PROVIDED RECORDS: Begin
(** At the end of a block nothing expired is left: the withdraw permissions
    left are exactly those that expire later, and of the transactions kept for
    deduplication, ordered by expiration, exactly those that expired before the
    head block are dropped. *)
Theorem expired_are_removed (permits : list (Z * Z)) {A} (expiration : A → Z) (txs : list A) head_time :
  NoDup permits.*1 → StronglySorted (λ a b, expiration a ≤ expiration b) txs →
  update_withdraw_permissions head_time permits = filter (λ p, head_time < p.2) permits ∧
  clear_expired_transactions expiration head_time txs = filter (λ t, head_time ≤ expiration t) txs.
Proof.
  intros Hnd Hs. split.
  - unfold update_withdraw_permissions. cbv zeta. rewrite remove_permissions_spec.
    apply filter_ext_in. apply Forall_forall. intros [i e] Hp. cbn [fst snd].
    split.
    + intros Hni. destruct (Z.lt_ge_cases head_time e) as [|Hle]; [done|]. destruct Hni.
      apply (list_elem_of_fmap_2' fst _ (i, e)); [|done]. by apply list_elem_of_filter.
    + intros Hlt ((i' & e') & Hi & Hf)%list_elem_of_fmap. apply list_elem_of_filter in Hf as [Hle Hin].
      cbn in *. subst i'. assert (e' = e) as ->; [|lia].
      apply list_elem_of_lookup in Hp as [n1 Hn1]. apply list_elem_of_lookup in Hin as [n2 Hn2].
      assert (n1 = n2) as ->.
      { eapply (NoDup_lookup permits.*1); [done| |]; rewrite list_lookup_fmap; [by rewrite Hn1|by rewrite Hn2]. }
      congruence.
  - induction Hs as [|t txs Hs IH Ht]; [done|]. cbn [clear_expired_transactions].
    destruct (Z.ltb_spec (expiration t) head_time).
    + rewrite IH, filter_cons_False by lia. done.
    + symmetry. apply filter_all. constructor; [done|]. eapply Forall_impl; [exact Ht|]. cbn. intros x Hx. lia.
Qed.
(** C5: the queue of pending transactions stays consistent: the pending session
    always holds exactly what the queued transactions did to the contents of the
    head block, in their order.  A pushed transaction is appended, or throws and
    changes nothing; pushing a block, whether it succeeds or throws, undoes the
    queue, acts on the head's contents alone and rebuilds a consistent queue on
    the outcome. *)
Theorem pending_queue_consistent c :
  pending_ok c →
  (∀ trx, let '(c', r) := _push_transaction trx c in
     pending_ok c' ∧ base c' = base c ∧
     match r with
     | Ok _ => ∃ ptx, _apply_transaction trx (state c) = Ok (ptx, state c') ∧ _pending_tx c' = _pending_tx c ++ [ptx]
     | Throw e => state c' = state c ∧ _pending_tx c' = _pending_tx c
     end) ∧
  (∀ skip held b, ∃ clean c1 r,
     state clean = base c ∧ no_pending clean ∧ _push_block skip held b clean = (c1, r) ∧
     let '(c', r') := push_block skip held b c in
     r' = r ∧ pending_ok c' ∧ base c' = state c1 ∧ _popped_tx c' = []).
Proof.
  intros Hok. split.
  - intros trx. pose proof (push_transaction_spec trx c Hok) as Hp.
    destruct (_push_transaction trx c) as [c' [[]|e]]; destruct Hp as (H1 & H2 & _ & H3); [exact (conj H1 (conj H2 H3))|].
    destruct H3 as (_ & H4). exact (conj H1 (conj H2 H4)).
  - intros skip held b. exists (clear_pending c). destruct (clear_pending_spec c) as [Hnp Hst].
    destruct (without_pending_spec (_push_block skip held b) c (_push_block_no_pending skip held b)) as (c1 & r & Hrun & Hc').
    exists c1, r. done.
Qed.

(** ** Generating a block *)

Lemma queued_app s a ra s1 b rb s2 :
  queued s a ra s1 → queued s1 b rb s2 → queued s (a ++ b) (ra ++ rb) s2.
Proof.
  intros Ha Hb. induction Hb as [|src res s2 t t' s3 _ IH Ht]; [by rewrite !app_nil_r|].
  rewrite !app_assoc. by econstructor.
Qed.

Definition total_size (txs : list T) : Z := foldr (λ t n, pack_size t + n) 0 txs.

Lemma select_spec mb mt txs total chosen c :
  let '(chosen', total', c') := select_transactions mb mt txs total chosen c in
  ∃ src res, src `sublist_of` txs ∧ chosen' = chosen ++ res ∧ queued (state c) src res (state c') ∧
    total' = total + total_size src ∧ (total < mb → total' < mb) ∧ Forall (λ t, pack_size t < mt) src ∧
    pending_session c' = pending_session c ∧ _pending_tx c' = _pending_tx c.
Proof.
  revert total chosen c. induction txs as [|tx txs IH]; intros total chosen c; cbn [select_transactions].
  { exists [], []. rewrite app_nil_r. unfold total_size. cbn. rewrite Z.add_0_r. repeat split; auto; constructor. }
  assert (∀ c1, state c1 = state c → pending_session c1 = pending_session c →
    _pending_tx c1 = _pending_tx c →
    let '(chosen', total', c') := select_transactions mb mt txs total chosen c1 in
    ∃ src res, src `sublist_of` tx :: txs ∧ chosen' = chosen ++ res ∧ queued (state c) src res (state c') ∧
      total' = total + total_size src ∧ (total < mb → total' < mb) ∧ Forall (λ t, pack_size t < mt) src ∧
      pending_session c' = pending_session c ∧ _pending_tx c' = _pending_tx c) as Hskip.
  { intros c1 Hs Hp Ht. specialize (IH total chosen c1). rewrite Hs, Hp, Ht in IH.
    destruct (select_transactions _ _ _ _ _ _) as [[chosen' total'] c'].
    destruct IH as (src & res & Hsub & IH). exists src, res. split; [by constructor|exact IH]. }
  destruct (_ || _) eqn:Hfit; [by apply Hskip|]. apply orb_false_iff in Hfit as [Hfit Hmt].
  destruct (_apply_transaction tx _) as [[ptx s]|e] eqn:Happ; [|by apply (Hskip (start_undo_session 1 c))].
  specialize (IH (total + pack_size tx) (chosen ++ [ptx]) (set_state s (start_undo_session 1 c))).
  destruct (select_transactions _ _ _ _ _ _) as [[chosen' total'] c'].
  destruct IH as (src & res & Hsub & Hch & Hq & Htot & Hlt & Hall & Hp & Ht).
  exists (tx :: src), (ptx :: res). split; [by constructor|]. split; [by rewrite Hch, <- app_assoc|].
  split; [apply (queued_app _ [tx] [ptx] s); [by apply (queued_snoc _ [] [] (state c)); [constructor|]|exact Hq]|].
  split; [unfold total_size in *; cbn; lia|]. split; [lia|]. split; [constructor; [lia|done]|]. done.
Qed.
PROVIDED RECORDS: End
GOAL OF THE EXERCISE :: Copy out all lines above that include the string "permits".

SOLUTION TO THE EXERCISE ::
Theorem expired_are_removed (permits : list (Z * Z)) {A} (expiration : A → Z) (txs : list A) head_time :
  NoDup permits.*1 → StronglySorted (λ a b, expiration a ≤ expiration b) txs →
  update_withdraw_permissions head_time permits = filter (λ p, head_time < p.2) permits ∧
      { eapply (NoDup_lookup permits.*1); [done| |]; rewrite list_lookup_fmap; [by rewrite Hn1|by rewrite Hn2]. }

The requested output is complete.